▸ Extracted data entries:
————

(** C4, amended: when the pending contributions encode to byte strings that
    total [K] bytes, one call sets [wDescriptorLength] to [K] and adds exactly
    one entry to the descriptor table, of type 0x22, holding those [K] bytes
    in the order the contributions were appended; [emit] produces the header
    whose [wDescriptorLength] is [K] when [K] fits the 16-bit field, that is
    below 65536, and raises when it does not. *)
Theorem HIDDescriptor_emit_length (self : HIDDescriptor)
    (encodings : list (list byte)) :
  Forall2 (fun report enc => report_emit report = Ok enc) (_reports self) encodings ->
  exists self',
    _pre_emit self = Ok self'
    /\ wDescriptorLength self' = Some (Z.of_nat (List.length (List.concat encodings)))
    /\ descriptors (_parent_descriptor self')
       = descriptors (_parent_descriptor self) ++ [(0x22, List.concat encodings)]
    /\ (Z.of_nat (List.length (List.concat encodings)) < 65536 ->
        exists lo hi,
          emit self = Ok ([x09; x21; x11; x01; x00; x01; x22; lo; hi], self')
          /\ Z_of_byte lo + 256 * Z_of_byte hi
             = Z.of_nat (List.length (List.concat encodings)))
    /\ (65536 <= Z.of_nat (List.length (List.concat encodings)) ->
        emit self = Raise FormatFieldError).
Proof.
  intros H. apply emit_reports_Forall2 in H.
  eexists. split; [unfold _pre_emit; rewrite H; reflexivity|].
  cbn [wDescriptorLength _parent_descriptor add_descriptor descriptors].
  split; [reflexivity|]. split; [reflexivity|]. split.
  - intros HK.
    destruct (HIDDescriptorType_build_length
                (Z.of_nat (List.length (List.concat encodings))) ltac:(lia))
      as (lo & hi & Hb & Hv).
    exists lo, hi. split; [|exact Hv].
    unfold emit, _pre_emit. rewrite H. cbn [bind wDescriptorLength].
    rewrite Hb. reflexivity.
  - intros HK. unfold emit, _pre_emit. rewrite H. cbn [bind wDescriptorLength].
    unfold HIDDescriptorType_build.
    destruct (Z.ltb_spec (Z.of_nat (List.length (List.concat encodings))) 65536);
      [lia|].
    rewrite andb_false_r. reflexivity.
Qed.

Lemma HIDDescriptor_emit_length_witness :
  exists self',
    _pre_emit sample_builder = Ok self'
    /\ wDescriptorLength self' = Some 4
    /\ descriptors (_parent_descriptor self') = [(0x22, [x05; x01; x09; x06])]
    /\ (4 < 65536 ->
        exists lo hi,
          emit sample_builder = Ok ([x09; x21; x11; x01; x00; x01; x22; lo; hi], self')
          /\ Z_of_byte lo + 256 * Z_of_byte hi = 4)
    /\ (65536 <= 4 -> emit sample_builder = Raise FormatFieldError).
Proof.
  apply (HIDDescriptor_emit_length sample_builder [[x05; x01]; [x09; x06]]).
  unfold sample_builder. cbn [_reports].
  apply Forall2_cons; [reflexivity|].
  apply Forall2_cons; [reflexivity|].
  apply Forall2_nil.
Defined.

————

▸ THE TASK: Among the lines above, which ones hold the string "rewrite"? Show them.

▸ OUTPUT BELOW:
  eexists. split; [unfold _pre_emit; rewrite H; reflexivity|].
    unfold emit, _pre_emit. rewrite H. cbn [bind wDescriptorLength].
    rewrite Hb. reflexivity.
  - intros HK. unfold emit, _pre_emit. rewrite H. cbn [bind wDescriptorLength].
    rewrite andb_false_r. reflexivity.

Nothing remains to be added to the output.